A polícia russa desativou, esta quinta-feira, um artefacto explosivo num apartamento em São Petersburgo, na Rússia, onde viviam os presumíveis cúmplices do "terrorista suicida" que na segunda-feira matou 14 pessoas no metro da cidade.

Fontes dos serviços de segurança russos informaram a Reuters que os explosivos encontrados esta quinta-feira são semelhantes à bomba não ativada que foi encontrada após o ataque.

Segundo a agência russa Tass, os bombeiros foram chamados e os apartamentos do edifício onde estava a bomba foram evacuados.
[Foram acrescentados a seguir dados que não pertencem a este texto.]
Lemma signaling_override_validation_witness :
  let w := lobby "3" "" false "wss://stale.example" false "" "" "" in
  lobby_page (document w)
  ∧ player_count_out_of_range (document w) = false
  ∧ room_id_invalid (document w) = false
  ∧ (let d := document w in
     (toggle d "customMatchboxServerCheckbox" = false →
      (lit "Please enter a Matchbox server URL." ∉ alerts (trace_of desktop w))
      ∧ (∀ c, accepts desktop w c → signalingServerUrl c = lit "")
      ∧ (ice_url_missing d = false → ∃ c, accepts desktop w c))
     ∧ (toggle d "customMatchboxServerCheckbox" = true →
        (rejects desktop w (lit "Please enter a Matchbox server URL.")
         ↔ blank (field d "matchboxServerURL")))).
Proof.
  intros w. split; [apply lobby_page_lobby|]. do 2 (split; [reflexivity|]).
  apply (signaling_override_validation desktop w);
    [apply lobby_page_lobby | reflexivity | reflexivity].
Defined.
(** * Risk fusion and escalation engine of the loneliness-detection backend

    Shallow embedding of [backend/models/risk_assessment.py]
    ([RiskCalculator]) and of the orchestration in
    [backend/agents/detection_agent.py] and
    [backend/agents/intervention_agent.py], then of [core/utils.py] and of
    the event-matching, calendar and Spotify tools the agents call.

    Modelling conventions:
    - Python numbers ([int] and [float]) are modelled as exact rationals
      [Q]; float rounding is not modelled.
    - A metrics dict is a record of [option Q] fields: [None] is a missing
      key, and [dict.get(key, default)] is [get].
    - A Python exception is the [Err] branch of [result].
    - An f-string explanation sentence is the constructor of [Explanation]
      carrying the values it interpolates. *)

From Stdlib Require Import QArith Qround Lqa ZArith Lia String List Bool Ascii Sorted Permutation Qabs.
Import ListNotations.

Open Scope string_scope.
Open Scope list_scope.
Open Scope Q_scope.

(** ** Python primitives *)

Inductive py_error : Type :=
| ZeroDivisionError.

Inductive result (A : Type) : Type :=
| Ok (a : A)
| Err (e : py_error).

Arguments Ok {A} a.
Arguments Err {A} e.

(** [a < b] on numbers. *)
Definition py_lt (a b : Q) : bool := negb (Qle_bool b a).

(** [a <= b] on numbers. *)
Definition py_le (a b : Q) : bool := Qle_bool a b.

(** [min(a, b)]: the first argument unless the second is smaller. *)
Definition py_min (a b : Q) : Q := if py_lt b a then b else a.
Um artefacto explosivo foi encontrado e desativado. Já foram dadas ordens para os residentes regressarem. Está tudo seguro até ao sétimo andar", afirmou o chefe do distrito, Konstantin Serov, aos jornalistas.

Serov revelou ainda que os ocupantes não eram os donos do apartamento. "É necessário tempo para descobrir como é que eles foram lá parar", acrescentou, sem no entanto especificar quantas pessoas viviam no apartamento.

De acordo com a Interfax, que cita fontes das autoridades, três pessoas foram detidas e está a ser investigada a sua ligação com Dzhalílov.

O Comité de Instrução da Rússia, autoridade que investiga o atentado, anunciou a detenção de várias pessoas que tiveram contacto com Akbarzhon Dzhalílov, o presumível autor do atentado no metro de São Petersburgo.

O engenho explosivo foi encontrado três dias depois da explosão no metro de São Petersburgo que fez 14 mortos. No dia desse atentado terrorista, as autoridades desativaram também um engenho explosivo improvisado numa estação de metro.